Porosity determination was by helium injection and permeability to air under unstressed conditions. 24 samples are measured and 92 measurements are collected from the previous report by Sinopec.

All samples were impregnated with blue epoxy resin in a vacuum to remove gas from the samples. Modal point count analysis was carried out on all samples to investigate grain size, mineralogy, pore type, and pore volume (300 points in each section). Selected samples were examined for the habits of diagenetic minerals and textural relationships between diagenetic minerals using scanning electron microscopy (SEM).

X-ray diffraction analysis was undertaken on the <2 μm fraction of 14 samples to establish the clay mineralogy. Clay-fraction XRD analyses were run airdried, after solvation with ethylene glycol vapor overnight, and after heat treatment at 350°C for 2 hours.

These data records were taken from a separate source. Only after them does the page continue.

(** [len(axis.data)] for each axis of the field of [sp]. *)
Definition axis_lengths (h : heap) (sp : spectrum) : list nat :=
  map (fun o => match o with
                | OSeries s => length (series_data s)
                | OField f => length (field_data f)
                end) (axes_series h sp).

(** [Spectrum.data_objects]: [series_list = self.field.axes_series],
    [series_list.append(self.field)], [return series_list]. The result is the
    location of the list, which is the field's own [axes_series]. *)
Definition data_objects (h : heap) (sp : spectrum) : heap * nat :=
  let loc := field_axes (spectrum_field sp) in
  let series_list := lists h !!! loc in
  (mkHeap (<[loc := series_list ++ [OField (spectrum_field sp)]]> (lists h)) (next_loc h), loc).

End Spectra.


(* ------------------------------------------------------------------ *)
(** ** The alias table of [ZilienTSVReader.read] *)

Module Aliases.

(** A Python dict from standard names to lists of series names, in insertion
    order. *)
Definition odict := list (string * list string).

Fixpoint od_lookup (d : odict) (k : string) : option (list string) :=
  match d with
  | [] => None
  | (k', v) :: rest => if String.eqb k' k then Some v else od_lookup rest k
  end.

(** [d[k] += names] on a [defaultdict(list)] (also [d[k].append(x)] with
    [names = [x]]): extend the list of [k], or add [k] at the end. *)
Fixpoint od_extend (d : odict) (k : string) (names : list string) : odict :=
  match d with
  | [] => [(k, names)]
  | (k', v) :: rest =>
      if String.eqb k' k then (k', v ++ names) :: rest
      else (k', v) :: od_extend rest k names
  end.

(** [for standard_name, series_name in items: d[standard_name] += series_name] *)
Definition od_extend_all (d : odict) (items : odict) : odict :=
  fold_left (fun d '(standard_name, names) => od_extend d standard_name names) items d.

(** The measurement class asked for, and the two [issubclass] tests of
    [_form_series]: an EC-MS measurement is both an EC and an MS measurement
    (the docstring of [read]: reading as MS excludes the EC series, reading
    as EC excludes the MS series). *)
Inductive meas_cls := ECMSMeasurement | MSMeasurement | ECMeasurement.

Definition is_ec (cls : meas_cls) : bool :=
  match cls with ECMSMeasurement | ECMeasurement => true | MSMeasurement => false end.
Definition is_ms (cls : meas_cls) : bool :=
  match cls with ECMSMeasurement | MSMeasurement => true | ECMeasurement => false end.

Definition BIOLOGIC_SERIES_NAME : string := "EC-lab".

Definition ZILIEN_EC_ALIASES : odict :=
  [("t", ["Potential time [s]"]); ("raw_potential", ["Voltage [V]"]);
   ("raw_current", ["Current [mA]"]); ("cycle", ["Cycle [n]"])].

Definition ZILIEN_ALIASES (cls : meas_cls) : odict :=
  match cls with
  | ECMSMeasurement => ZILIEN_EC_ALIASES
  | MSMeasurement => []
  | ECMeasurement => ZILIEN_EC_ALIASES
  end.

Definition char_C : Ascii.ascii := Ascii.ascii_of_nat 67.
Definition char_M : Ascii.ascii := Ascii.ascii_of_nat 77.

Definition is_digit (c : Ascii.ascii) : bool :=
  let n := Ascii.nat_of_ascii c in (Nat.leb 48 n && Nat.leb n 57)%bool.

(** [MASS_SERIES_RE = "^C[0-9]+M([0-9]+)$"]: after the [C], the digits of
    the channel, then [M] and the digits of the mass. *)
Fixpoint mass_after_channel (cs : list Ascii.ascii) (seen_digit : bool) : option (list Ascii.ascii) :=
  match cs with
  | [] => None
  | c :: rest =>
      if is_digit c then mass_after_channel rest true
      else if (seen_digit && Ascii.eqb c char_M)%bool then
        match rest with
        | [] => None
        | _ => if forallb is_digit rest then Some rest else None
        end
      else None
  end.

(** The final [$] of [MASS_SERIES_RE] matches at the end of the string, and
    also before a newline that is its last character: the digits of the
    mass then end just before that newline. *)
Definition mass_to_end (rest : list Ascii.ascii) : option (list Ascii.ascii) :=
  match mass_after_channel rest false with
  | Some m => Some m
  | None =>
      if bool_decide (last rest = Some PyStr.newline)
      then mass_after_channel (removelast rest) false
      else None
  end.

(** [to_mass(string)] *)
Definition to_mass (s : string) : option string :=
  match String.list_ascii_of_string s with
  | c :: rest =>
      if Ascii.eqb c char_C then
        option_map String.string_of_list_ascii (mass_to_end rest)
      else None
  | [] => None
  end.

(** The aliases of [_zilien_dataset_part] from its [names_and_units]:
    [if standard_name: aliases[standard_name].append(series_name)]. *)
Definition zilien_aliases_part (names_and_units : list (string * string * option string)) : odict :=
  fold_left (fun aliases '(series_name, _, standard_name) =>
               match standard_name with
               | Some sn => if String.eqb sn "" then aliases else od_extend aliases sn [series_name]
               | None => aliases
               end) names_and_units [].

(** The alias half of [_form_series]: each block is its series header and the
    [names_and_units] of its columns. *)
Definition form_series_aliases (cls : meas_cls)
    (blocks : list (string * list (string * string * option string))) : odict :=
  fold_left (fun aliases '(series_header, names_and_units) =>
               if (negb (is_ec cls) &&
                   (String.eqb series_header "pot" || String.eqb series_header BIOLOGIC_SERIES_NAME))%bool
               then aliases
               else if (negb (is_ms cls) && bool_decide (is_Some (to_mass series_header)))%bool
               then aliases
               else if String.eqb series_header BIOLOGIC_SERIES_NAME then aliases
               else od_extend_all aliases (zilien_aliases_part names_and_units))
            blocks [].

(** The aliases passed to the measurement by [read]: the block aliases, then
    [aliases[standard_name] += general_aliases] for [ZILIEN_ALIASES[cls]]. *)
Definition read_aliases (cls : meas_cls)
    (blocks : list (string * list (string * string * option string))) : odict :=
  od_extend_all (form_series_aliases cls blocks) (ZILIEN_ALIASES cls).

End Aliases.

(* ------------------------------------------------------------------ *)
(** ** The read-once guard of [ZilienTSVReader.read] *)

Module TSVReader.

Section Read.
Context {args measurement : Type}.
(** The work of [read] before [self._path_to_file] is set (resolving [cls]
    and [technique], which can raise) and after it (opening and parsing the
    file and building the measurement). *)
Variable resolve_cls : args -> result args.
Variable parse_and_build : string -> args -> result measurement.

(** The reader's state that the guard looks at: [self._path_to_file] (a
    [Path], always truthy once set) and [self._measurement]. *)
Record reader := mkReader {
  path_to_file : option string;
  measurement_ : option measurement
}.

Definition new_reader : reader := mkReader None None.

(** [ZilienTSVReader.read(path_to_file, cls, name, **kwargs)] *)
Definition read (self : reader) (path : string) (a : args)
    : result (option measurement) * reader :=
  match path_to_file self with
  | Some _ => (Ok (measurement_ self), self)
  | None =>
      match resolve_cls a with
      | Err e => (Err e, self)
      | Ok a' =>
          let self := mkReader (Some path) (measurement_ self) in
          match parse_and_build path a' with
          | Err e => (Err e, self)
          | Ok m => (Ok (Some m), mkReader (path_to_file self) (Some m))
          end
      end
  end.

End Read.
End TSVReader.

(* ------------------------------------------------------------------ *)
(** ** More string helpers: [str.lower], [str.replace], [str.endswith],
    [in] and [" ".join] *)

Module PyText.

All samples were made into 100-μm-thick doubly polished thin sections for oil-filled inclusions petrographic studies. By using incident ultraviolet light and transmitted white light with a Nikon 80I microscope, the pore bitumens (free oils and solid bitumens) and oil-filled inclusions were identified and classified. Their paragenetic sequences were also observed. The wavelength of the emission fluorescence is greater than 420 nm. The fluorescence spectra of individual oil-filled inclusion were acquired using a HORIBA IHR320 Core3 miniature fiber optic spectrometer.

4. Results and Analysis

The petrology, structure, type, and content of authigenic minerals and physical properties of 24 core samples are tested. The results are shown in Table 1.

4.1. Physical Properties

The overall reservoir property of the reservoir is tight, with porosity of 1.4%-9.2% and average value of 6.3%, permeability of with an average value of (Table 1 and Figure 4). The present thin section porosity is low (0-4.4%), and the pore type is mainly residual primary intergranular pore (0.2-3.2%), which is generally irregular triangle or polygon. In addition, some intergranular and intragranular dissolution pores are developed, but the proportion is relatively low (0.2-1.4%).

4.2. Petrology

According to the thin section identification and statistical analysis of the above samples, the lower member of the Silurian Kepingtage formation in the study area are all classified as litharenite using the classification of Folk [28] (Figure 5). The average content of detrital quartz grains is 40.9%, which is dominated by single crystal quartz and a small amount of polycrystalline quartz and chert. The rock fragment has an average content of 53.3%, mainly comprised of metamorphic rock fragments and sedimentary rock fragments, indicating the composition maturity is relatively low. The content of feldspar is low, with an average content of 5.7%. The sandstones are mainly fine-grained, and the median grain size is 146-266 μm. Sorting varied from good to medium, and the roundness is generally subangular to subrounded (Table 1).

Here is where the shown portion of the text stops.